[Collected data]
* * * * * * * * *
(** * Session controller of the translation client: captions, trace buffer,
      agent discovery and start/stop control.

    The development embeds the React session controller (the component
    [PrymeUI] with the two-tier caption state, called the broadcast variant
    below), the sibling component that drives the agent through RPC, and the
    participant handler of the Flutter client.

    JavaScript strings are sequences of UTF-16 code units, so [length] is the
    JavaScript [length].  A handler is a computation that emits, in call
    order, the state setters and outside effects it performs and finishes
    normally or by throwing; the React state after the handler is the fold of
    the setters over the state before it. *)

From Stdlib Require Import List String Ascii NArith Arith Bool Lia.
From ExtLib Require Import Structures.Monad Structures.MonadExc.
Import ListNotations.
Import MonadNotation.
Local Open Scope monad_scope.
Local Open Scope list_scope.

Set Implicit Arguments.
Set Warnings "-register-all".


(* ===================================================================== *)
(** ** JavaScript strings *)
(* ===================================================================== *)

Module JsString.

(** A string is the list of its UTF-16 code units. *)
Definition jsstring : Type := list N.

(** ASCII literals of the source. *)
Definition lit (s : string) : jsstring :=
  List.map N_of_ascii (list_ascii_of_string s).

Fixpoint eqb (a b : jsstring) : bool :=
  match a, b with
  | [], [] => true
  | c :: a', d :: b' => N.eqb c d && eqb a' b'
  | _, _ => false
  end.

Definition is_empty (s : jsstring) : bool :=
  match s with [] => true | _ :: _ => false end.

(** White space and line terminators removed by [String.prototype.trim]. *)
Definition is_whitespace (c : N) : bool :=
  N.eqb c 9 || N.eqb c 10 || N.eqb c 11 || N.eqb c 12 || N.eqb c 13
  || N.eqb c 32 || N.eqb c 160 || N.eqb c 5760
  || (N.leb 8192 c && N.leb c 8202)
  || N.eqb c 8232 || N.eqb c 8233 || N.eqb c 8239 || N.eqb c 8287
  || N.eqb c 12288 || N.eqb c 65279.

Fixpoint trimStart (s : jsstring) : jsstring :=
  match s with
  | [] => []
  | c :: s' => if is_whitespace c then trimStart s' else s
  end.

Definition trimEnd (s : jsstring) : jsstring := rev (trimStart (rev s)).

Definition trim (s : jsstring) : jsstring := trimEnd (trimStart s).

(** [s.substring(0, n)] *)
Definition substring0 (n : nat) (s : jsstring) : jsstring := firstn n s.

Fixpoint startsWith (sub s : jsstring) : bool :=
  match sub, s with
  | [], _ => true
  | _ :: _, [] => false
  | c :: sub', d :: s' => N.eqb c d && startsWith sub' s'
  end.

(** [s.includes(sub)] *)
Fixpoint includes (s sub : jsstring) : bool :=
  startsWith sub s
  || match s with
     | [] => false
     | _ :: s' => includes s' sub
     end.

(** [parts.join(sep)] *)
Fixpoint join (sep : jsstring) (parts : list jsstring) : jsstring :=
  match parts with
  | [] => []
  | [p] => p
  | p :: rest => p ++ sep ++ join sep rest
  end.

(** The character class of the regular expression in
    [handleTranslationStream]: U+3002, U+FF01, U+FF1F, U+FF0C, U+3001,
    U+FF1B, U+FF1A. *)
Definition kept_punctuation : list N :=
  [12290; 65281; 65311; 65292; 12289; 65307; 65306]%N.

Definition is_kept_punctuation (c : N) : bool :=
  existsb (N.eqb c) kept_punctuation.

(** [/[...]/.test(s)]: some code unit of [s] is in the class. *)
Definition punctuation_test (s : jsstring) : bool :=
  existsb is_kept_punctuation s.

(** [' ⏳'], the pending indicator: a space and U+23F3. *)
Definition pending_indicator : jsstring := [32; 9203]%N.

(** ['翻译状态: '] *)
Definition status_prefix : jsstring :=
  [32763; 35793; 29366; 24577; 58; 32]%N.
* * * * * * * * *
Assignment: Nothing but the lines from the start of the data above through the line with "emits, in call" should appear in your answer, copied exactly.

Completed exercise:
(** * Session controller of the translation client: captions, trace buffer,
      agent discovery and start/stop control.

    The development embeds the React session controller (the component
    [PrymeUI] with the two-tier caption state, called the broadcast variant
    below), the sibling component that drives the agent through RPC, and the
    participant handler of the Flutter client.

    JavaScript strings are sequences of UTF-16 code units, so [length] is the
    JavaScript [length].  A handler is a computation that emits, in call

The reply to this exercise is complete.